• **AVAILABLE DATA**:
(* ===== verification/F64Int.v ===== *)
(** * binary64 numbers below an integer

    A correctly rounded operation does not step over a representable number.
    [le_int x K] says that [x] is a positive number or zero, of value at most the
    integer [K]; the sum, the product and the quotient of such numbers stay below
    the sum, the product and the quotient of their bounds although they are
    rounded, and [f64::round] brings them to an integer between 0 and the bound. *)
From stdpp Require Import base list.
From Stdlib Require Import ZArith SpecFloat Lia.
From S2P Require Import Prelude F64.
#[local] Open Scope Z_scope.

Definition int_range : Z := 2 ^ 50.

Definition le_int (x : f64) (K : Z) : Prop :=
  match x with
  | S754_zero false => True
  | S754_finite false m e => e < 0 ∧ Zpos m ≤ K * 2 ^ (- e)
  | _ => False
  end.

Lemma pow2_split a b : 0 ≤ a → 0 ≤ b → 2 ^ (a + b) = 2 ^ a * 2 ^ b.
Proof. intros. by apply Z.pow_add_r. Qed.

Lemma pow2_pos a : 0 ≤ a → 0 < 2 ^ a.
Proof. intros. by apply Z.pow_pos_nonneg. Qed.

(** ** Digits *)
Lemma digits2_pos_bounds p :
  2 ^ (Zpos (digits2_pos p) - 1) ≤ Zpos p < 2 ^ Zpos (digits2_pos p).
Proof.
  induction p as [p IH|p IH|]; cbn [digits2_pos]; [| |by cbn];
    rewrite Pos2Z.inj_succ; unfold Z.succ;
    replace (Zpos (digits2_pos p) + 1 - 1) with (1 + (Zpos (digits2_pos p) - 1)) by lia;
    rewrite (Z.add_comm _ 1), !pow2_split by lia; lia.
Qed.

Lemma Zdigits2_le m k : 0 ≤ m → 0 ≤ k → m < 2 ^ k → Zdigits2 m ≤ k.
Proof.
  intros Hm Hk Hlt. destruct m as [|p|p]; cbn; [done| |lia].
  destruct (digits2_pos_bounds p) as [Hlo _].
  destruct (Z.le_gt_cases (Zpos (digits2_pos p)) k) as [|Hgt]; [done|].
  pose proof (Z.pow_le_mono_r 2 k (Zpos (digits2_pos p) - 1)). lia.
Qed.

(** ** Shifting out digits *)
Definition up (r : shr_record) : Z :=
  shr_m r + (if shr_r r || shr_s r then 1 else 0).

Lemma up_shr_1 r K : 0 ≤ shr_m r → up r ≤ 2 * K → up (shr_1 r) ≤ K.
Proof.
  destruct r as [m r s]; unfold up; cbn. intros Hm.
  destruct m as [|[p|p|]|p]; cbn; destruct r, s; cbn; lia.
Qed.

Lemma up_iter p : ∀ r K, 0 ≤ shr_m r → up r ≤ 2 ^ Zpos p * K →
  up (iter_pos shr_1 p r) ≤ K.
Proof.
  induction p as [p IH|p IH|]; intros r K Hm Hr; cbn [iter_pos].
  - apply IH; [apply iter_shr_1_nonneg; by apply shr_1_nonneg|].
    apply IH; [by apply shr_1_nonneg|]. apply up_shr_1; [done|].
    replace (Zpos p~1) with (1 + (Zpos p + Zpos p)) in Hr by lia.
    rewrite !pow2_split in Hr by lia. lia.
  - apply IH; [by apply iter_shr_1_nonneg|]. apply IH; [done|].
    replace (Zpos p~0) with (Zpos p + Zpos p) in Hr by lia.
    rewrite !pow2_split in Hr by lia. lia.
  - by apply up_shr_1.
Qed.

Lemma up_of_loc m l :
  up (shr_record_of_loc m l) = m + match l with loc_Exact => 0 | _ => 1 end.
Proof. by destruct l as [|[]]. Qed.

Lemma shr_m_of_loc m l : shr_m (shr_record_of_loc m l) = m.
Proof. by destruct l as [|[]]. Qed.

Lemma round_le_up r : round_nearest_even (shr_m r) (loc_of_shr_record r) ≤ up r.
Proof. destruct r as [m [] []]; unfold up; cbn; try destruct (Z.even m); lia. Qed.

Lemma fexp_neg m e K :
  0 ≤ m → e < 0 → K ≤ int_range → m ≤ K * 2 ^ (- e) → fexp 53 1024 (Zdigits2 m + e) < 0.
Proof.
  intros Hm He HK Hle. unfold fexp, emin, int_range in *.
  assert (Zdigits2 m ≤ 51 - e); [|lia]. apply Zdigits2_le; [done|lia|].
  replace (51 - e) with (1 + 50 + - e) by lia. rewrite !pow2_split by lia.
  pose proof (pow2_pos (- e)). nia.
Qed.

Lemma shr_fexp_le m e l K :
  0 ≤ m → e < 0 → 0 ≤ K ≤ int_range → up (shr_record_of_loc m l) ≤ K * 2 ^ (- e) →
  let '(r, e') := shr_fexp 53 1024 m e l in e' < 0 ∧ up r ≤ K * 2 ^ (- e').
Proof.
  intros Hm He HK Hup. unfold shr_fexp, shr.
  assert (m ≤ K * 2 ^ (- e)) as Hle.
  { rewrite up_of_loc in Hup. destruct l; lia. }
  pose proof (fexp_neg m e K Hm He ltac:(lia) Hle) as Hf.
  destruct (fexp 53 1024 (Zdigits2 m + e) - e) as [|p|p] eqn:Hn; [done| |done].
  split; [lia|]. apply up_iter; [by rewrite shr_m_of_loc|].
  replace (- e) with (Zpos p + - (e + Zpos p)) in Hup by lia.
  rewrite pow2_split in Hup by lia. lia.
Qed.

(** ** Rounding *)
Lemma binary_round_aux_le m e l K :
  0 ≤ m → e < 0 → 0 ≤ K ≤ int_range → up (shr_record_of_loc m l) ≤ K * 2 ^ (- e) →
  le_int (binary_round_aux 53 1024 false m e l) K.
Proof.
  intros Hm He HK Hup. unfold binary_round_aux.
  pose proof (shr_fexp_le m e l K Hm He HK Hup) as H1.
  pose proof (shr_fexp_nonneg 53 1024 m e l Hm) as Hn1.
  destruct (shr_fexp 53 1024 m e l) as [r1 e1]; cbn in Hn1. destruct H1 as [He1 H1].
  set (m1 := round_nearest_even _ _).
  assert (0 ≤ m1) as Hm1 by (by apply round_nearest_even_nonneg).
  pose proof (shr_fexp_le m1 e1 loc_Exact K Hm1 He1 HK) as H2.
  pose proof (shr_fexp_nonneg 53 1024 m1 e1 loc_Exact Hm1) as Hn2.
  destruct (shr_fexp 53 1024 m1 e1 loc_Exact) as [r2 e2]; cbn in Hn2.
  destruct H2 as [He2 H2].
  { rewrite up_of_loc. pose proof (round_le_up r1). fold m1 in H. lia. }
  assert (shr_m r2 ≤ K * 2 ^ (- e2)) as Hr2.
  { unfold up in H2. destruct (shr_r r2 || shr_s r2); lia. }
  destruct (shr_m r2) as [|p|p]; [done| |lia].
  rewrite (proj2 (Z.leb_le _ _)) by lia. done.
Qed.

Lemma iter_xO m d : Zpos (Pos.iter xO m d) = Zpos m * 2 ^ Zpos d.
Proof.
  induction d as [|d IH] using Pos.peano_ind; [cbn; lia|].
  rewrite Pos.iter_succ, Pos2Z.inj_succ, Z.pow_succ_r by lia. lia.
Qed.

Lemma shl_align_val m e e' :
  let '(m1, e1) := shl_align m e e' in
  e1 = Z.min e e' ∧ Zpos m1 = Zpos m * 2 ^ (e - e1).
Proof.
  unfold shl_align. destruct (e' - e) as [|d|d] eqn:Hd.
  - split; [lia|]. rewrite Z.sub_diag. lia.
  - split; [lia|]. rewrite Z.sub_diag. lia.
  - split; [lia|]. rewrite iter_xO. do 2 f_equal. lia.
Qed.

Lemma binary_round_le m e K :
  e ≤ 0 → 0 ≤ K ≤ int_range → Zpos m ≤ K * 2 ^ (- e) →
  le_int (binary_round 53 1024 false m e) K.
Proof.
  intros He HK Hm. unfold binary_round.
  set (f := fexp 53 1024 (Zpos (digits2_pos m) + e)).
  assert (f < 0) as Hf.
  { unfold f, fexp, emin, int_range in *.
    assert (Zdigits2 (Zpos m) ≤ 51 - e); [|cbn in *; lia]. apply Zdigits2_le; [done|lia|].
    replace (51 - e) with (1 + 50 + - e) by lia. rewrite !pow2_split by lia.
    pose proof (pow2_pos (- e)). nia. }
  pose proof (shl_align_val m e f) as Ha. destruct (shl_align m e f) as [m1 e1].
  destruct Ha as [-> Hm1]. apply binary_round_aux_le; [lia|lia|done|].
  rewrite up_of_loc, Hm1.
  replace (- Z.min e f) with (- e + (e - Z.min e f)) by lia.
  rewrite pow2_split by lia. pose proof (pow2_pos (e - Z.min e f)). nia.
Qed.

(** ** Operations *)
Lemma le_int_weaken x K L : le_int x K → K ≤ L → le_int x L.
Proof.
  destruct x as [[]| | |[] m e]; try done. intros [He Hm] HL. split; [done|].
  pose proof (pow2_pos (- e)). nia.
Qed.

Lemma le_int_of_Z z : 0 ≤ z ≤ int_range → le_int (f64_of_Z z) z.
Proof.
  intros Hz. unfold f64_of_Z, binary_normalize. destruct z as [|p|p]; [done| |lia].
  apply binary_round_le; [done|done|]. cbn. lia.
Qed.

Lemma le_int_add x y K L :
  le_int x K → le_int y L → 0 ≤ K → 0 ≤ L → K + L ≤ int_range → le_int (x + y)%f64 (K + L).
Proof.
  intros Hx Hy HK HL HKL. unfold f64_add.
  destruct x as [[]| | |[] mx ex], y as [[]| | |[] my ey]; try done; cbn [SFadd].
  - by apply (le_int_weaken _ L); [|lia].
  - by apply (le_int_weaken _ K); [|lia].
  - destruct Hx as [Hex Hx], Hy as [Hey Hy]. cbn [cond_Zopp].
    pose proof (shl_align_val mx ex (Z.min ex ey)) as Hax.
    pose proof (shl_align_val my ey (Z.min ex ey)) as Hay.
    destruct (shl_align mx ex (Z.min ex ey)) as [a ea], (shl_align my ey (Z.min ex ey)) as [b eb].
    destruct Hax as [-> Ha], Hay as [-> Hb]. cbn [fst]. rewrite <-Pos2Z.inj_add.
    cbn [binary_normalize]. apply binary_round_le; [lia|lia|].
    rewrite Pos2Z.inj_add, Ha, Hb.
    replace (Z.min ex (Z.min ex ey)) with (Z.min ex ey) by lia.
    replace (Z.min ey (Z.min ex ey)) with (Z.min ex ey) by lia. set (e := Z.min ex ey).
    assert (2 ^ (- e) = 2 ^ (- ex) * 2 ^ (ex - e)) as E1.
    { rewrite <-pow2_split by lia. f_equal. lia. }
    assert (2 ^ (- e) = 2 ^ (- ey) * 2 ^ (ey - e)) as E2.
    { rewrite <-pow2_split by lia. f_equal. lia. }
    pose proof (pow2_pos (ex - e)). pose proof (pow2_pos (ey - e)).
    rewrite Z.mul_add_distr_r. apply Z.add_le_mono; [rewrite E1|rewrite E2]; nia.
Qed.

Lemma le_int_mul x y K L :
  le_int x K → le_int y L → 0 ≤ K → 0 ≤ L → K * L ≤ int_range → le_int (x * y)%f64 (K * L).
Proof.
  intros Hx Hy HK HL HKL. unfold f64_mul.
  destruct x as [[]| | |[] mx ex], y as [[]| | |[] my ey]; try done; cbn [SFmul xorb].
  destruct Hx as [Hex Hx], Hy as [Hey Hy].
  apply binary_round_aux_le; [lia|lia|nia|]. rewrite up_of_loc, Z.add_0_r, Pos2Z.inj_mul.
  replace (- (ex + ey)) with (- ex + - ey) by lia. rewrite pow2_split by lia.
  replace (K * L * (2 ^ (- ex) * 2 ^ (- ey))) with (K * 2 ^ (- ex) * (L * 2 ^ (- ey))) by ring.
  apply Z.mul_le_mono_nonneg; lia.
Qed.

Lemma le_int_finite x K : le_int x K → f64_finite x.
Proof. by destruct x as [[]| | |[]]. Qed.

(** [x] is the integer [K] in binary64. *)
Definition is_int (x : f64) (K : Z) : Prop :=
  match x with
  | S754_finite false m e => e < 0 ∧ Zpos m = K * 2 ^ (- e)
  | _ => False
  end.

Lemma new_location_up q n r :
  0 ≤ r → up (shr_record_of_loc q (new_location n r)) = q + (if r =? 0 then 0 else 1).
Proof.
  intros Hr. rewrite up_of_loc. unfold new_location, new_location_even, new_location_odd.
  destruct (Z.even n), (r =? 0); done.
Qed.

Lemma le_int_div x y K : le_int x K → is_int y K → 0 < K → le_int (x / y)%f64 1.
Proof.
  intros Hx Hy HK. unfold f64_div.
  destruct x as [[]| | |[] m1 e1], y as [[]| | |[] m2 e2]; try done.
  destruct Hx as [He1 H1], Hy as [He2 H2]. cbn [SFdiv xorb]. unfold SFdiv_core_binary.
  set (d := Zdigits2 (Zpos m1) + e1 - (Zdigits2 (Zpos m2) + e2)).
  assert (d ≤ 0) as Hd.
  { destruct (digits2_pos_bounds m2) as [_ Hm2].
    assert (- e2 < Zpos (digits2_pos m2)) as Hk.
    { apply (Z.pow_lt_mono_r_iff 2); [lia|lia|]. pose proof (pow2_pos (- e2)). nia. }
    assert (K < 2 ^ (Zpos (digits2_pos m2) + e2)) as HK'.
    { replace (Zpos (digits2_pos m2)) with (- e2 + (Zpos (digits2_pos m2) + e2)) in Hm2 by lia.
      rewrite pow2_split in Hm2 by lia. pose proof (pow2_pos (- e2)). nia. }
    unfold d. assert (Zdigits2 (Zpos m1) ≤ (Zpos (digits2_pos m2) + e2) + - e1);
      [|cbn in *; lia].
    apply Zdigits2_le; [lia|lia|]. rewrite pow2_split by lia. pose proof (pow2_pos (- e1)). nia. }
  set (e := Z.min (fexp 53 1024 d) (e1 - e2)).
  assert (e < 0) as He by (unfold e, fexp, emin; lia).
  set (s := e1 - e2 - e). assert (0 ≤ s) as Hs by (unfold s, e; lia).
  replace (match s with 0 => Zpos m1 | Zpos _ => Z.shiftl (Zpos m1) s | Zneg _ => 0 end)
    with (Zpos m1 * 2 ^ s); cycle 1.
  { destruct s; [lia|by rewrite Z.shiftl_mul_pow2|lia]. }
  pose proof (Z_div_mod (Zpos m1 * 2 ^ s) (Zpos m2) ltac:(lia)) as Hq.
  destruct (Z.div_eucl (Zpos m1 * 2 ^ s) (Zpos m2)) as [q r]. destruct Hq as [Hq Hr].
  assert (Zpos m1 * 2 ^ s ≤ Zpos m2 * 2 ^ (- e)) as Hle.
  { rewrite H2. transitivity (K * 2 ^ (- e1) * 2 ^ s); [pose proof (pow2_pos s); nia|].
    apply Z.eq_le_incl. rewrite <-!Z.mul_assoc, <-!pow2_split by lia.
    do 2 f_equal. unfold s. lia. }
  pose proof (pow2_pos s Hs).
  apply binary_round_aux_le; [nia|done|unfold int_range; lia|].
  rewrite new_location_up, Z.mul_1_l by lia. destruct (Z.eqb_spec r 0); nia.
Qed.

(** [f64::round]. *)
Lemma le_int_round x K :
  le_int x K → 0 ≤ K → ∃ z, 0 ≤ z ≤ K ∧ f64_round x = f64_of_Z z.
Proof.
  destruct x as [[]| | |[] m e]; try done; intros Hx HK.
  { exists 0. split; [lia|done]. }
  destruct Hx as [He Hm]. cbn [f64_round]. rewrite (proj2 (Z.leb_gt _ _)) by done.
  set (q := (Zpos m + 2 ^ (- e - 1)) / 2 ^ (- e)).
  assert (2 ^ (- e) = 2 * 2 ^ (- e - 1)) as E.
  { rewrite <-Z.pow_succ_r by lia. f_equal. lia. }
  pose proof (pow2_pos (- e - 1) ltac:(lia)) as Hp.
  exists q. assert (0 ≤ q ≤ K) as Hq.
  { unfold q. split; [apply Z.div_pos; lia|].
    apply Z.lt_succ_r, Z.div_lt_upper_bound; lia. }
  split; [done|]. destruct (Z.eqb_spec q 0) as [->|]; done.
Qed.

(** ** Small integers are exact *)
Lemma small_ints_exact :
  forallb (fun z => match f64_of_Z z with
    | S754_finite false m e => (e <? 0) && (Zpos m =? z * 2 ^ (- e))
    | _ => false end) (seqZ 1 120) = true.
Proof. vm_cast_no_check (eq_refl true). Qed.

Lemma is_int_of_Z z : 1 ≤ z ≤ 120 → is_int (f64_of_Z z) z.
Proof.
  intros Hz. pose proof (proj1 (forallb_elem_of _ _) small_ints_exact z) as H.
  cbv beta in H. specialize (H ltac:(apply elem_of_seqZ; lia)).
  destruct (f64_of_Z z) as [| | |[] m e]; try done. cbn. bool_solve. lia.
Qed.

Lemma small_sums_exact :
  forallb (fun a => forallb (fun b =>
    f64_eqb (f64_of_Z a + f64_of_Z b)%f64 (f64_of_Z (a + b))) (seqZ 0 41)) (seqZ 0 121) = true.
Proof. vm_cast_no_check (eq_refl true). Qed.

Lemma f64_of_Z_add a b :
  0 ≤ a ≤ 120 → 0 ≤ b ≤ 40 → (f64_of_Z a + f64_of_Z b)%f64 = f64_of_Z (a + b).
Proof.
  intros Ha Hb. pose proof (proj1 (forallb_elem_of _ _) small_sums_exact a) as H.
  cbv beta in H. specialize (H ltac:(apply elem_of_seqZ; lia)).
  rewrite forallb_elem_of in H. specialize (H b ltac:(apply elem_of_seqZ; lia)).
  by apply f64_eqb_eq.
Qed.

• **WHAT YOU WILL DO**: The lines running from the start of the data through the one that contains "Lemma pow2_pos a : 0 ≤ a → 0 < 2 ^ a." should be reproduced exactly, and only those.

• **EXERCISE RESULT**:
(* ===== verification/F64Int.v ===== *)
(** * binary64 numbers below an integer

    A correctly rounded operation does not step over a representable number.
    [le_int x K] says that [x] is a positive number or zero, of value at most the
    integer [K]; the sum, the product and the quotient of such numbers stay below
    the sum, the product and the quotient of their bounds although they are
    rounded, and [f64::round] brings them to an integer between 0 and the bound. *)
From stdpp Require Import base list.
From Stdlib Require Import ZArith SpecFloat Lia.
From S2P Require Import Prelude F64.
#[local] Open Scope Z_scope.

Definition int_range : Z := 2 ^ 50.

Definition le_int (x : f64) (K : Z) : Prop :=
  match x with
  | S754_zero false => True
  | S754_finite false m e => e < 0 ∧ Zpos m ≤ K * 2 ^ (- e)
  | _ => False
  end.

Lemma pow2_split a b : 0 ≤ a → 0 ≤ b → 2 ^ (a + b) = 2 ^ a * 2 ^ b.
Proof. intros. by apply Z.pow_add_r. Qed.

Lemma pow2_pos a : 0 ≤ a → 0 < 2 ^ a.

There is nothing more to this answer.